© 1990 Heron Publishing—Victoria, Canada
Selection and physiology of cell cultures of Douglas-fir grown under conditions of water stress
T. Leustek (1, 2) and E. G. Kirby (1)
1. Department of Biological Sciences, Rutgers University, Newark, NJ 07102, USA / 2. Roche Institute of Molecular Biology, Nutley, NJ 07110, USA / Received August 2, 1989
Summary
Douglas-fir (Pseudotsuga menziesii (Mirb.) Franco) cell cultures sampled 3, 6, or 9 days after subculture in nutrient medium were able to survive subsequent
subculture in a medium containing 15% polyethylene glycol (PEG) (Mr 6000–8000) (–1.21 MPa), whereas cell sampled 12 or 16 days after subculture in nutrient medium became senescent when transferred
to a medium containing 15% PEG. Cells sampled after subculture for 3, 6, or 9 days in nutrient medium had lower fresh weight/dry
weight ratios, lower osmotic potentials, smaller cell diameters, and higher turgor pressures than cells sampled after 12 or
16 days subculture in nutrient medium.
Cells surviving subculture to a medium containing 15% PEG did not increase in dry weight for 5 weeks even though the medium
was exchanged every 7 days.
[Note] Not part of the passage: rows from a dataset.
(** *** After an attempt *)

Lemma tries_in_hand c s : sound (Some c) s -> (tries (Key c) (facts s) <= 1)%nat.
Proof.
  intros []. destruct (so_Retry0 c eq_refl) as [_ Hk].
  destruct (tries_some (Key c) (facts s)) as [-> | (g & Hg & Hd & Hkg)]; [lia|].
  destruct (so_Used0 g Hg Hd) as [Hu | (d & _ & _ & _ & _ & Ht)]; [by rewrite Hkg in Hu|].
  rewrite Hkg in Ht. lia.
Qed.

Lemma direct_pool f c : f_Pool f = rc_PoolID c -> direct f = true -> rc_PoolID c = "".
Proof. unfold direct. intros <-. by intros ?%String.eqb_eq. Qed.

Lemma attempted_facts c s r s' :
  sound (Some c) s -> attempted c s r s' ->
  capacity_only (facts s') /\ (forall k, (tries k (facts s') <= 2)%nat).
Proof.
  intros Hso Hat. destruct (ap_Facts _ _ _ _ Hat) as [[-> _] | (f & -> & Hk & Hp & Ht & _)].
  { by destruct Hso. }
  pose proof (tries_in_hand _ _ Hso) as Hone. destruct Hso. split.
  - apply capacity_only_snoc; [done|]. intros g Hg Hdg Hdf Heq.
    destruct (so_Exhausted0 g Hg Hdg) as [? | Hall]; [done | exfalso].
    destruct (so_Retry0 c eq_refl) as [Hc Hu]. apply Hu, Hall; [done|].
    rewrite Heq. symmetry. apply Ht. by eapply direct_pool.
  - intros k. rewrite tries_app. specialize (so_Tries0 k).
    destruct (tries_one k f) as [-> | (-> & _ & <-)]; [lia|]. rewrite Hk in *. lia.
Qed.

Lemma attempted_settled c s r s' : sound (Some c) s -> attempted c s r s' -> settled s'.
Proof.
  intros Hso Hat. destruct (attempted_facts _ _ _ _ Hso Hat) as [Hcap Htr].
  split; [by apply Hat | done | done |]. rewrite (ap_Capability _ _ _ _ Hat). intros Hi.
  pose proof (so_Image _ _ Hso Hi) as Himg.
  destruct (ap_Facts _ _ _ _ Hat) as [[-> _] | (f & -> & _)]; [by apply Forall_removelast|].
  by rewrite removelast_last.
Qed.

Lemma attempted_image c s d e s' :
  sound (Some c) s -> attempted c s (Again d e) s' ->
  rq_CapabilityType (x_req s'.1) = CapabilityImage -> Forall certain (facts s').
Proof.
  intros Hso Hat. rewrite (ap_Capability _ _ _ _ Hat). intros Hi. pose proof (so_Image _ _ Hso Hi) as Himg.
  destruct (ap_Facts _ _ _ _ Hat) as [[-> _] | (f & -> & _ & _ & _ & _ & Hf)]; [done|].
  apply Forall_app. split; [done|]. apply Forall_singleton. intros Hto. by eapply Hf.
Qed.
(* ===== verification/Settlement.v ===== *)
(** * Requests, settlements and refunds

    Models [src/internal/ai/adapters/postgres]: [request_store.go] (registration
    and sealing), [request_settlement.go] (posting and refunds) and the recovery
    and retirement of [request_maintenance.go], on the tables [ai_request_keys],
    [ai_requests], [ai_request_errors], [bill_settlements], [bill_daily_totals],
    [bill_record_control] and, through their own components, the balance ledger,
    the API keys' quota and the subscriptions.  The JSON columns that only record
    evidence, the attempt rows, the debug captures and the trigger-written
    [bill_journal] are left out.  Timestamps are nanoseconds; a transaction's
    [now] is its argument.  Row locks make each transaction atomic. *)

From Stdlib Require Import QArith.
From S2P Require Import Prelude GoStrings CivilTime PurchasePolicy Ledger Subscription Decimal PriceTiers UsageEvidence Request PriceBookBilling.
#[global] Open Scope Z_scope.

Definition StatePending : string := "pending".
Definition StatePosted : string := "posted".
Definition StateWaived : string := "waived".
Definition StateReview : string := "review".
Definition StateRefunded : string := "refunded".

(** ** Tables *)

(** [ai_request_keys], by [request_id] *)
Record request_key := RequestKey {
  rk_registered_at : Z;
  rk_lease_until : Z;
  rk_sealed_at : option Z;
  rk_tenant : string;
  rk_user : string }.

(** [ai_requests] *)
Record request_row := RequestRow {
  rr_created_at : Z;
  rr_id : string;
  rr_tenant : string;
  rr_user : string;
  rr_key : string;
  rr_end_reason : string;
  rr_delivery : string;
  rr_is_error : bool;
  rr_completed_at : option Z }.

(** [ai_request_errors], without the messages *)
Record error_row := ErrorRow {
  er_created_at : Z; er_id : string; er_origin : string; er_stage : string; er_code : string }.

(** The JSON of [subscription_windows]: the windows a posting debited. *)
Record windows := Windows {
  w5_start : option Z; w7_start : option Z; w5_debit : Z; w7_debit : Z }.

(** [bill_settlements]; [se_windows] is [None] for the default ['{}']. *)
Record settlement := Settlement {
  se_created_at : Z;
  se_id : string;
  se_tenant : string;
  se_user : string;
  se_key : string;
  se_sub : string;
  se_source : string;
  se_sealed_at : Z;
  se_interrupted : bool;
  se_state : string;
  se_reason : string;
  se_tenant_due : Z;
  se_user_due : Z;
  se_key_due : Z;
  se_sub_due : Z;
  se_tenant_charged : Z;
  se_user_charged : Z;
  se_windows : option windows;
  se_attempts : Z;
  se_available_at : Z;
  se_last_error : string;
  se_posted_at : option Z;
  se_refunded_at : option Z;
  se_refund_reason : string;
  se_refund_operator : string }.

(** [bill_daily_totals], by (day, tenant, user) *)
Record totals := Totals {
  t_requests : Z; t_errors : Z; t_interruptions : Z; t_prompt : Z; t_completion : Z;
  t_tenant_charged : Z; t_user_charged : Z; t_tenant_refunded : Z; t_user_refunded : Z }.
Definition no_totals : totals := Totals 0 0 0 0 0 0 0 0 0.

Record st_db := StDB {
  s_keys : gmap string request_key;
  s_closed_before : option Z;
  s_requests : list request_row;
  s_errors : list error_row;
  s_settlements : list settlement;
  s_daily : gmap (Z * string * string) totals;
  s_money : ledger_db;
  s_api_keys : gmap string Z;
  s_meters : list Subscription;
  s_tasks : list (string * Z) }.

Inductive st_error :=
| ErrRequestIdentity
| ErrSettleLedger (e : ledger_error)
| ErrSettleBilling (e : pricing_error)
| ErrSubscriptionEvidence
| ErrSettlementAccountMissing
| ErrRefundArguments
| ErrRefundRetention
| ErrNotRefundable (state : string)
| ErrRetentionBlocked
| ErrNoRows
| ErrSettleSQL (msg : string).

Abbreviation SETx := (Tx st_db st_error).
After 5 weeks, however, dry weight growth resumed and reached 75% of the level attained by control
cells grown on PEG-free medium. Long-term growth on a medium containing 15% PEG (PEG-selected cells) could only be sustained
if the medium was supplemented with 30 mM glutamine. The PEG-selected cells grew in small clusters, were isodiametric, and
had chlorophyll contents 50% higher than unselected cells. The PEG-selected cells also
showed lowered cellular osmotic potentials, presumably due to osmoregulation. Turgor pressures of PEG-selected cells were
greater than or equal to those of unselected cells.